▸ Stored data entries
<<<<
(* ===== verification/Reader.v ===== *)
(** * Readers of a byte stream

    A reader consumes a buffer that the network extends in arbitrary pieces: as
    long as it can take a step it does, otherwise it waits for more bytes.
    [StreamReader] is what a protocol promises such a loop: a step that was
    possible stays the same step when more bytes arrive, and steps make
    progress.  The theorems on [drive] are proved against this interface; the
    replication session discharges it with the properties of the RESP parser. *)

From S2P Require Import Prelude.

(** [step s buf] is [Ok None] when the bytes do not suffice, and otherwise the
    next state, the number of bytes consumed and what is emitted. *)
Class StreamReader (St Out : Type) := {
  step : St → bytes → outcome (option (St * nat * list Out));
  rank : St → nat;
  step_stable : ∀ s buf more, step s buf ≠ Ok None → step s (buf ++ more) = step s buf;
  step_consumed : ∀ s buf s' n out, step s buf = Ok (Some (s', n, out)) → (n ≤ length buf)%nat;
  step_progress : ∀ s buf s' n out, step s buf = Ok (Some (s', n, out)) → (rank s' < rank s + n)%nat;
  step_total : ∀ s buf, step s buf ≠ NoFuel;
}.

Section reader.
Context {St Out : Type} `{StreamReader St Out}.

(** Steps until the buffer does not allow another: what is emitted, and the
    state and buffer left, or the exception that ended the loop. *)
Fixpoint drive_aux (fuel : nat) (s : St) (buf : bytes) : list Out * outcome (St * bytes) :=
  match fuel with
  | O => ([], NoFuel)
  | S fuel =>
      match step s buf with
      | Ok None => ([], Ok (s, buf))
      | Ok (Some (s', n, out)) =>
          let '(out', r) := drive_aux fuel s' (drop n buf) in (out ++ out', r)
      | Throw e => ([], Throw e)
      | UB => ([], UB)
      | NoFuel => ([], NoFuel)
      end
  end.

(** The loop, with fuel for every step it can take. *)
Definition drive (s : St) (buf : bytes) : list Out * outcome (St * bytes) :=
  drive_aux (S (rank s + length buf)) s buf.

(** The same input in pieces, each appended to the buffer when the loop has
    stopped. *)
Fixpoint feed (s : St) (buf : bytes) (chunks : list bytes) : list Out * outcome (St * bytes) :=
  match chunks with
  | [] => drive s buf
  | chunk :: chunks =>
      match drive s buf with
      | (out, Ok (s', buf')) =>
          let '(out', r) := feed s' (buf' ++ chunk) chunks in (out ++ out', r)
      | (out, r) => (out, r)
      end
  end.

Lemma drive_aux_fuel f1 f2 s buf :
  (rank s + length buf < f1)%nat → (rank s + length buf < f2)%nat →
  drive_aux f1 s buf = drive_aux f2 s buf.
Proof.
  revert f2 s buf. induction f1 as [|f1 IH]; intros [|f2] s buf H1 H2; try lia. simpl.
  destruct (step s buf) as [[[[s' n] out]|]| | |] eqn:E; try done.
  apply step_progress in E as Hp. apply step_consumed in E as Hc.
  rewrite (IH f2) by (rewrite length_drop; lia). done.
Qed.

Lemma drive_unfold s buf :
  drive s buf =
  match step s buf with
  | Ok None => ([], Ok (s, buf))
  | Ok (Some (s', n, out)) =>
      let '(out', r) := drive s' (drop n buf) in (out ++ out', r)
  | Throw e => ([], Throw e)
  | UB => ([], UB)
  | NoFuel => ([], NoFuel)
  end.
Proof.
  unfold drive at 1. cbn [drive_aux].
  destruct (step s buf) as [[[[s' n] out]|]| | |] eqn:E; try done.
  apply step_progress in E as Hp. apply step_consumed in E as Hc.
  unfold drive. erewrite drive_aux_fuel; [reflexivity|..]; rewrite length_drop; lia.
Qed.

(** Induction along the steps of the loop. *)
Lemma drive_ind (P : St → bytes → Prop) :
  (∀ s buf, (∀ s' n out, step s buf = Ok (Some (s', n, out)) → P s' (drop n buf)) → P s buf) →
  ∀ s buf, P s buf.
Proof.
  intros HP. enough (∀ k s buf, (rank s + length buf < k)%nat → P s buf) by eauto.
  induction k as [|k IH]; intros s buf Hk; [lia|]. apply HP. intros s' n out E.
  apply step_progress in E as Hp. apply step_consumed in E as Hc.
  apply IH. rewrite length_drop. lia.
Qed.

Lemma drive_total s buf : snd (drive s buf) ≠ NoFuel.
Proof.
  revert s buf. apply drive_ind. intros s buf IH. rewrite drive_unfold.
  pose proof (step_total s buf). destruct (step s buf) as [[[[s' n] out]|]| | |] eqn:E; try done.
  specialize (IH s' n out eq_refl). by destruct (drive s' (drop n buf)).
Qed.

(** More bytes do not change what the loop did with the bytes it had. *)
Lemma drive_app s buf more :
  drive s (buf ++ more) =
  match drive s buf with
  | (out, Ok (s', buf')) => let '(out', r) := drive s' (buf' ++ more) in (out ++ out', r)
  | (out, r) => (out, r)
  end.
Proof.
  revert s buf. apply (drive_ind (λ s buf, _)). intros s buf IH.
  rewrite (drive_unfold s buf).
  destruct (step s buf) as [[[[s' n] out]|]| | |] eqn:E;
    [|by destruct (drive s (buf ++ more))|..];
    rewrite drive_unfold, step_stable, E by (by rewrite E); try done.
  apply step_consumed in E as Hc. rewrite drop_app_le, (IH s' n out eq_refl) by done.
  destruct (drive s' (drop n buf)) as [out1 [[s1 b1]| | |]]; try done.
  destruct (drive s1 (b1 ++ more)) as [out2 r]. by rewrite (assoc_L (++)).
Qed.

Lemma feed_concat s buf chunks : feed s buf chunks = drive s (buf ++ concat chunks).
Proof.
  revert s buf. induction chunks as [|chunk chunks IH]; intros s buf; simpl.
  - by rewrite app_nil_r.
  - rewrite drive_app. destruct (drive s buf) as [out [[s' buf']| | |]]; try done.
    by rewrite IH, (assoc_L (++)).
Qed.
End reader.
>>>>
▸ Exercise prompt
Filter on the word "None": copy each matching line from the entries above.

▸ Solution below
(** [step s buf] is [Ok None] when the bytes do not suffice, and otherwise the
  step_stable : ∀ s buf more, step s buf ≠ Ok None → step s (buf ++ more) = step s buf;
      | Ok None => ([], Ok (s, buf))
  | Ok None => ([], Ok (s, buf))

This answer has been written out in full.